- **WHAT YOU WILL DO**: Every line from the one containing "Storage.delete_session storage (Session.session_id" through the last line below should be reproduced exactly; please include nothing else.

___

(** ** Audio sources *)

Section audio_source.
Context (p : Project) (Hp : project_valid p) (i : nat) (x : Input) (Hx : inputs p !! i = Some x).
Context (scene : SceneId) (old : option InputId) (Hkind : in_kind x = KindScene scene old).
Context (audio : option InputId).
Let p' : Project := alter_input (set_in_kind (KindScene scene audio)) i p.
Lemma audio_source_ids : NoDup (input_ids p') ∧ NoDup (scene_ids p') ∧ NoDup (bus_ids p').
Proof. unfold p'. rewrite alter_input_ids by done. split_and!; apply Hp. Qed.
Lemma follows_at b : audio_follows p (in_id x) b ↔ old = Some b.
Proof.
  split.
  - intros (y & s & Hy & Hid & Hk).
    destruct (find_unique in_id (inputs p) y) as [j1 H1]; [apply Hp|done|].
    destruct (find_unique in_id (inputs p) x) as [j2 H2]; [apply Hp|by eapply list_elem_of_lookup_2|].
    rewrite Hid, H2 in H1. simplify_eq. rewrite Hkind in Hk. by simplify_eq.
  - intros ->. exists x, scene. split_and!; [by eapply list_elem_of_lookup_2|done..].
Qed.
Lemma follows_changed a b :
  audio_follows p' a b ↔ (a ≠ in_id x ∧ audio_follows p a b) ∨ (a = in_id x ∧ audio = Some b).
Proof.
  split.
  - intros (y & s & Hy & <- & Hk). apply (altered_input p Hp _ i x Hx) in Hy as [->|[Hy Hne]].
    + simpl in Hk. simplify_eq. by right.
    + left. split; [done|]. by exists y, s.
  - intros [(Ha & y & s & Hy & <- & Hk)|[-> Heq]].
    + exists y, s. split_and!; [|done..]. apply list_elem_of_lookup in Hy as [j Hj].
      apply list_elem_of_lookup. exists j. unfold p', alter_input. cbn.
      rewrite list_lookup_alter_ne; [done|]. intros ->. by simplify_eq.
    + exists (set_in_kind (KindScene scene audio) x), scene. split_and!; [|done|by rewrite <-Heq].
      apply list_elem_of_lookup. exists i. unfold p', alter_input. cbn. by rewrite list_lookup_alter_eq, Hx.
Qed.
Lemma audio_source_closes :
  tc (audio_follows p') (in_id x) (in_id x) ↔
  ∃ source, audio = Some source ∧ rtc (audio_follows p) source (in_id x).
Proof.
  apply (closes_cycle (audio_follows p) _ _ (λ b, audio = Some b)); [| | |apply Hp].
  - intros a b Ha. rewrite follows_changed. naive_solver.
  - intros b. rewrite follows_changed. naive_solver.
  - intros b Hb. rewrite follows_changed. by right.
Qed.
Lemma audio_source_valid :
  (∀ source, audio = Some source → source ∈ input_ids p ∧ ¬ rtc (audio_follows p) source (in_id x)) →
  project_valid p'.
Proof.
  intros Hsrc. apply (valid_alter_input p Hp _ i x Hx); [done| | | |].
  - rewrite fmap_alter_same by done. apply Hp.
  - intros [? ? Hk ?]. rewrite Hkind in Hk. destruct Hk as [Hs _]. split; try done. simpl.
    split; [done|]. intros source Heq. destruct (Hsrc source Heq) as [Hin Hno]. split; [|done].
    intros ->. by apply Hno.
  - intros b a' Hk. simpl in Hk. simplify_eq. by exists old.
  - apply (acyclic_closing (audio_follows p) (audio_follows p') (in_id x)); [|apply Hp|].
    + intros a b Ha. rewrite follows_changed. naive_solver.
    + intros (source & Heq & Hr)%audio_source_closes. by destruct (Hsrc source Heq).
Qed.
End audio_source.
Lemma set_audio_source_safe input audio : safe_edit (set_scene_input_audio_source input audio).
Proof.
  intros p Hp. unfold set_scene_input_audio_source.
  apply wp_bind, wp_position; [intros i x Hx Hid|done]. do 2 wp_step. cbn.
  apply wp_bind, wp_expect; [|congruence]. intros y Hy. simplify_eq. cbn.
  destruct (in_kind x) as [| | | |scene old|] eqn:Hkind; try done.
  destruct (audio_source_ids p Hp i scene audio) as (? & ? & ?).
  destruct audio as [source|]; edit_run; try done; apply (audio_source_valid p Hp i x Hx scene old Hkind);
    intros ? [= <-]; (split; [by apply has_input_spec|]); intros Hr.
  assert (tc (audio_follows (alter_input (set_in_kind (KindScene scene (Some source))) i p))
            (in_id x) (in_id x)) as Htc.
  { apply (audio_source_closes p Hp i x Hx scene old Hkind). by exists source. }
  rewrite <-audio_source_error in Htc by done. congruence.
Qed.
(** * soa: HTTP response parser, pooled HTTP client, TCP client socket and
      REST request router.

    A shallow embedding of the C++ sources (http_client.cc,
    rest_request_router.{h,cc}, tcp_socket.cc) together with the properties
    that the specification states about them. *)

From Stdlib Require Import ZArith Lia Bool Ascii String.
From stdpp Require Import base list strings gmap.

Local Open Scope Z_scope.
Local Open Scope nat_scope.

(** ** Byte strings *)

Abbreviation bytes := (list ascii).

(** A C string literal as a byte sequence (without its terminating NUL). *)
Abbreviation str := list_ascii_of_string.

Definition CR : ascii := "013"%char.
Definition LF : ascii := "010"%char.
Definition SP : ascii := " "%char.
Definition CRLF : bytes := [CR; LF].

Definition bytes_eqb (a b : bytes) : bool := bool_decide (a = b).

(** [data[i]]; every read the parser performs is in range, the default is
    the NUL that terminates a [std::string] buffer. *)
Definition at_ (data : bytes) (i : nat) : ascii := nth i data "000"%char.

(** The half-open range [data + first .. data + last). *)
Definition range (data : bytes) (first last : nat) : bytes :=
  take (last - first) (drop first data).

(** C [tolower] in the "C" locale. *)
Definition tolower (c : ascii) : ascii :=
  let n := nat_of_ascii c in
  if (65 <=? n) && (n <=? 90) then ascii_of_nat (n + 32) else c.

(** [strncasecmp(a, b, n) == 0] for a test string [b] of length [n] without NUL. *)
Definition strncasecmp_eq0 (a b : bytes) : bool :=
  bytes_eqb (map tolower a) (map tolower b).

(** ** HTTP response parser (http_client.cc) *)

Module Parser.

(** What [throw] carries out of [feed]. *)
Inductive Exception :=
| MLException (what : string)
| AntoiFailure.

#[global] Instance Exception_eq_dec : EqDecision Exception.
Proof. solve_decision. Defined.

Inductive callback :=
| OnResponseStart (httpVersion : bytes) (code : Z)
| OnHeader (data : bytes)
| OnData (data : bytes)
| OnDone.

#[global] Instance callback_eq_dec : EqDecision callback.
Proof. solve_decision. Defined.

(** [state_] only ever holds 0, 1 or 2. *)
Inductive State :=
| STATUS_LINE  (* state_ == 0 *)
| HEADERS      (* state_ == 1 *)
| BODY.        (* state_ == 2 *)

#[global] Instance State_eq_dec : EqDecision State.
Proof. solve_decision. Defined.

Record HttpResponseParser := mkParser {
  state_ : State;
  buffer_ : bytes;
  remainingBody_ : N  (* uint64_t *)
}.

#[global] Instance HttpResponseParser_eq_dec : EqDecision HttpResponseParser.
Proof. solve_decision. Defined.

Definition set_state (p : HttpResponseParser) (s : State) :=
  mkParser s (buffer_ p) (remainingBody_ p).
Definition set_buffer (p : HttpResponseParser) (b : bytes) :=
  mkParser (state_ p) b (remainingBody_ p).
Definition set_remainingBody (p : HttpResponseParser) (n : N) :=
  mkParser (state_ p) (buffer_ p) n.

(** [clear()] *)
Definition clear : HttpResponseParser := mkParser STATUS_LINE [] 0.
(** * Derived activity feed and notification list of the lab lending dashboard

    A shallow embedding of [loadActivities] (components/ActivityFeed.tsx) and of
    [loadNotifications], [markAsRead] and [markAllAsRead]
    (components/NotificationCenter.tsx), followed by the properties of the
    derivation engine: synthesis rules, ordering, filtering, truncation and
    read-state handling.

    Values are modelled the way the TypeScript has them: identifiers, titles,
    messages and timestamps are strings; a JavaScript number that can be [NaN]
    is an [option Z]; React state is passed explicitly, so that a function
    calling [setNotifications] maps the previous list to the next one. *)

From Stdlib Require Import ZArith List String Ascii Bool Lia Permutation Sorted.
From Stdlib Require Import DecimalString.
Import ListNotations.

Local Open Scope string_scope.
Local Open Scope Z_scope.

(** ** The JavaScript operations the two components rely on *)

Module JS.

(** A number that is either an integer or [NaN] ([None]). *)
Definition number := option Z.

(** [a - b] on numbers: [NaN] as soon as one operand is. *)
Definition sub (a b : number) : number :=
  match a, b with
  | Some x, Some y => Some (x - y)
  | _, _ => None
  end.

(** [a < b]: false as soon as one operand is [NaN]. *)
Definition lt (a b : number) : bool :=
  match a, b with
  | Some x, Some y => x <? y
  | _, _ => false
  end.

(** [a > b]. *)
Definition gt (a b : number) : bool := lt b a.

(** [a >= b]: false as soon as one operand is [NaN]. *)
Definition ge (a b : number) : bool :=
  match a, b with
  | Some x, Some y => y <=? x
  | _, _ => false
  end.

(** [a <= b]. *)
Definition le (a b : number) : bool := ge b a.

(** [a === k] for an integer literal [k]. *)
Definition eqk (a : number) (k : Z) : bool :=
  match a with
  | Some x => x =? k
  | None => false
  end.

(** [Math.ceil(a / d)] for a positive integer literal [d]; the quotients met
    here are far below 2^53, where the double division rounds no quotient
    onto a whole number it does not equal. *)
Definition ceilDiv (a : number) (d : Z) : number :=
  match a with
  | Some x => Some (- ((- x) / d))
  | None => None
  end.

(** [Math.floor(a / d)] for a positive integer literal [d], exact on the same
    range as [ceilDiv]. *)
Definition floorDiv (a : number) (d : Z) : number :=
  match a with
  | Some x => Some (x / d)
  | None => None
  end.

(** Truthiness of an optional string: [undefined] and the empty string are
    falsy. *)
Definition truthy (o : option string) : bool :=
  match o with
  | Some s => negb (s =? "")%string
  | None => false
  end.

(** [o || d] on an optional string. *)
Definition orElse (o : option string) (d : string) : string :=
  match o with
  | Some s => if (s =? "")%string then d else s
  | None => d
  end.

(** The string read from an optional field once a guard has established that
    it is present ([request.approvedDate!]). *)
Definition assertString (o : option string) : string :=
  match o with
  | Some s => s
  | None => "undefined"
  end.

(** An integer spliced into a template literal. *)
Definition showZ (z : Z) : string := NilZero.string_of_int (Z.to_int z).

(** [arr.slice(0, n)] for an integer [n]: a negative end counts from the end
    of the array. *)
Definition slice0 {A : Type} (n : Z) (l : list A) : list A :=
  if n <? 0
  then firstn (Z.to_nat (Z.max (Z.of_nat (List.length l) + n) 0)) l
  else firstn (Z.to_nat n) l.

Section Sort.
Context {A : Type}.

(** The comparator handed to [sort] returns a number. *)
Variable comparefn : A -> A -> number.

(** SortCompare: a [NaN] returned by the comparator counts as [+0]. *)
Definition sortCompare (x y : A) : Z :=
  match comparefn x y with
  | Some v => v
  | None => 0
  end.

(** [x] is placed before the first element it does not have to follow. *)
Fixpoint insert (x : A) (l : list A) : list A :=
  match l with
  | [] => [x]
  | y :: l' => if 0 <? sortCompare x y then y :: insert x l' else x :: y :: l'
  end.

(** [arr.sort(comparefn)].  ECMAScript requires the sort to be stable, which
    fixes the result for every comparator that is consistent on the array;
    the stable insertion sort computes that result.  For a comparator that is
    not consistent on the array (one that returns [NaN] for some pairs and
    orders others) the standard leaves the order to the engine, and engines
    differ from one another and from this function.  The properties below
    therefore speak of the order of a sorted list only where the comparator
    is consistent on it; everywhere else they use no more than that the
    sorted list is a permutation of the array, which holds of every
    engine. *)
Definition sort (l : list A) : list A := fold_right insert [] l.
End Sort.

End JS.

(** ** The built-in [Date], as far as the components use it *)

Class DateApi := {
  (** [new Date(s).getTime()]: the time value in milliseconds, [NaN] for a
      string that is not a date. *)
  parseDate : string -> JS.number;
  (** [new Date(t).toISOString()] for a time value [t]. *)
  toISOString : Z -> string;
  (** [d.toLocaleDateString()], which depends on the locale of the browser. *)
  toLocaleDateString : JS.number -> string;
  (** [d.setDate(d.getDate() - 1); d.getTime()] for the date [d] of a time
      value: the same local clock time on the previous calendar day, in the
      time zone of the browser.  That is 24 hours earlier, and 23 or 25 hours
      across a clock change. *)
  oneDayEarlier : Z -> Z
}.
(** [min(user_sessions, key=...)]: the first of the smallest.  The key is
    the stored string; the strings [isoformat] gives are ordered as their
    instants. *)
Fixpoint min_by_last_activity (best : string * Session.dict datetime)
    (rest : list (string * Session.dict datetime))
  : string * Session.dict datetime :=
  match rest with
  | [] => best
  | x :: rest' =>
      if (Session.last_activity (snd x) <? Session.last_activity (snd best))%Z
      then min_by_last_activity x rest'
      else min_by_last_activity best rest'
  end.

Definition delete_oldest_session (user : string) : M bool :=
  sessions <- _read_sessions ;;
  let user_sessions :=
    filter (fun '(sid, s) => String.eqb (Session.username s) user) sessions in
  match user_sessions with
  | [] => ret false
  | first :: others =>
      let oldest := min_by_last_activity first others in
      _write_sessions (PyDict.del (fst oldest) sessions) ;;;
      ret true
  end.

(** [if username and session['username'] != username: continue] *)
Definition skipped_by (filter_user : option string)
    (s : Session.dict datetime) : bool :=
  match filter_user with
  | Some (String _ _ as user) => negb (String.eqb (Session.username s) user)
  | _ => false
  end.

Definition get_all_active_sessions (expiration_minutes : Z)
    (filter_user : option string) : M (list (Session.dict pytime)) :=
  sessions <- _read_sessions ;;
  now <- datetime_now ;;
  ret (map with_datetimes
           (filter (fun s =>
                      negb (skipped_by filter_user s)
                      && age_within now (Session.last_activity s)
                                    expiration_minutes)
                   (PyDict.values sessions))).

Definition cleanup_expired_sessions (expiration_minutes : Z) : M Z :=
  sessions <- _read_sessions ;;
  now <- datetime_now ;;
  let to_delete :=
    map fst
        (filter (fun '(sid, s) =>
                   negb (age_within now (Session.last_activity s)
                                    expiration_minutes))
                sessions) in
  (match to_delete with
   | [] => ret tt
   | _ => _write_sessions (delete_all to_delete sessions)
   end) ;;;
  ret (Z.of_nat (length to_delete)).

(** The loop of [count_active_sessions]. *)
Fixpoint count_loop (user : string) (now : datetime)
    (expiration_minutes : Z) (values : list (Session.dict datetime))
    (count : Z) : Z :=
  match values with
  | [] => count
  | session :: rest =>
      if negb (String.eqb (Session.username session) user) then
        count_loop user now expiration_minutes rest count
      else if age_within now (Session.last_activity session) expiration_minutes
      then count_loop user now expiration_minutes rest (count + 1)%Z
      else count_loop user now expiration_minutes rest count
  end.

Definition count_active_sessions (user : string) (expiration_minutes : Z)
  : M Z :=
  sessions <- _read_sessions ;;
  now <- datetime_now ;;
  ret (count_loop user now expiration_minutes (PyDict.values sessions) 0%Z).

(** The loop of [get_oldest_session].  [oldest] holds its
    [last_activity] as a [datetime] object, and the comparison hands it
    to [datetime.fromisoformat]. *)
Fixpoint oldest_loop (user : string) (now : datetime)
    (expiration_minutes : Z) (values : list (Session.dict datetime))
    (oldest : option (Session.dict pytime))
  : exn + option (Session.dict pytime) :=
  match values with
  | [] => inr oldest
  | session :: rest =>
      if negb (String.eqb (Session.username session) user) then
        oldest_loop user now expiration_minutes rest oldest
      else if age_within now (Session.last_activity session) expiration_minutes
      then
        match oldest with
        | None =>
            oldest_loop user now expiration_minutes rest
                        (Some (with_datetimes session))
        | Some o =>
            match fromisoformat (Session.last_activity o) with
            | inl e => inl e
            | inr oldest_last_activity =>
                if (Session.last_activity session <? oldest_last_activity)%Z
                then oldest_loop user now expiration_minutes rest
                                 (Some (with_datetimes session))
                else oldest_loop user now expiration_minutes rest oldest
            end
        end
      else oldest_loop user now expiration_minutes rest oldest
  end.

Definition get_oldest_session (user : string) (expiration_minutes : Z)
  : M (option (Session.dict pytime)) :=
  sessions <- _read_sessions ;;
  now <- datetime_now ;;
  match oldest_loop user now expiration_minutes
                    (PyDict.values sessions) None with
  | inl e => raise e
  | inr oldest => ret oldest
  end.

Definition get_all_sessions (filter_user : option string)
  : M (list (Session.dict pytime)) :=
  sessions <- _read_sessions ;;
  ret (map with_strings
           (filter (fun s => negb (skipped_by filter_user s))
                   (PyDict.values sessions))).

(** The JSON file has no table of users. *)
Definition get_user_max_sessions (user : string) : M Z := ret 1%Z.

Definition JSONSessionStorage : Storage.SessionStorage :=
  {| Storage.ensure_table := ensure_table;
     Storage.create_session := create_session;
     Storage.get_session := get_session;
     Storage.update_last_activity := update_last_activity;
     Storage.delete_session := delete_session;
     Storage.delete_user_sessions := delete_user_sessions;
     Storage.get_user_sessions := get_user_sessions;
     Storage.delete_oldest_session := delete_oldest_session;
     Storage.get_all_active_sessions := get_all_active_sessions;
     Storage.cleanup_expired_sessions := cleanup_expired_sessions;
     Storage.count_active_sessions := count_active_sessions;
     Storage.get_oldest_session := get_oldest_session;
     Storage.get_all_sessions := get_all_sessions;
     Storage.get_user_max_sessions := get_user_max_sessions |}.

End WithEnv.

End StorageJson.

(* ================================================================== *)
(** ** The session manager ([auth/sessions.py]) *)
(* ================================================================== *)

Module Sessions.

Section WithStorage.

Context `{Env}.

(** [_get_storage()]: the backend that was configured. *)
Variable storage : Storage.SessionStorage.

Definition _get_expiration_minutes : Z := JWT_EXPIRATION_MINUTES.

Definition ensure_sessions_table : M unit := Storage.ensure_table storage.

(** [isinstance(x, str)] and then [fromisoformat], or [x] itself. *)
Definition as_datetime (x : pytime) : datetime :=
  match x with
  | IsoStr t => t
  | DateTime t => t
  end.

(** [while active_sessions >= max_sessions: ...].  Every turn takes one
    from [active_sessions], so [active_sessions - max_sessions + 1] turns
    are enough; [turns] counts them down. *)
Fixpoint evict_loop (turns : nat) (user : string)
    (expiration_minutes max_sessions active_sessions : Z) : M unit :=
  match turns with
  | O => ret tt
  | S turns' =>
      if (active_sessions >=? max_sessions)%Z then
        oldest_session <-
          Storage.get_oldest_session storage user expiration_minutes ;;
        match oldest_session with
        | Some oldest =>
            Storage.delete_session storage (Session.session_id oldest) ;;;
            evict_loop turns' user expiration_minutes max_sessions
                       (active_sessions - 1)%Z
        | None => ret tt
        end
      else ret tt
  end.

___

- **RESPONSE AREA**:
            Storage.delete_session storage (Session.session_id oldest) ;;;
            evict_loop turns' user expiration_minutes max_sessions
                       (active_sessions - 1)%Z
        | None => ret tt
        end
      else ret tt
  end.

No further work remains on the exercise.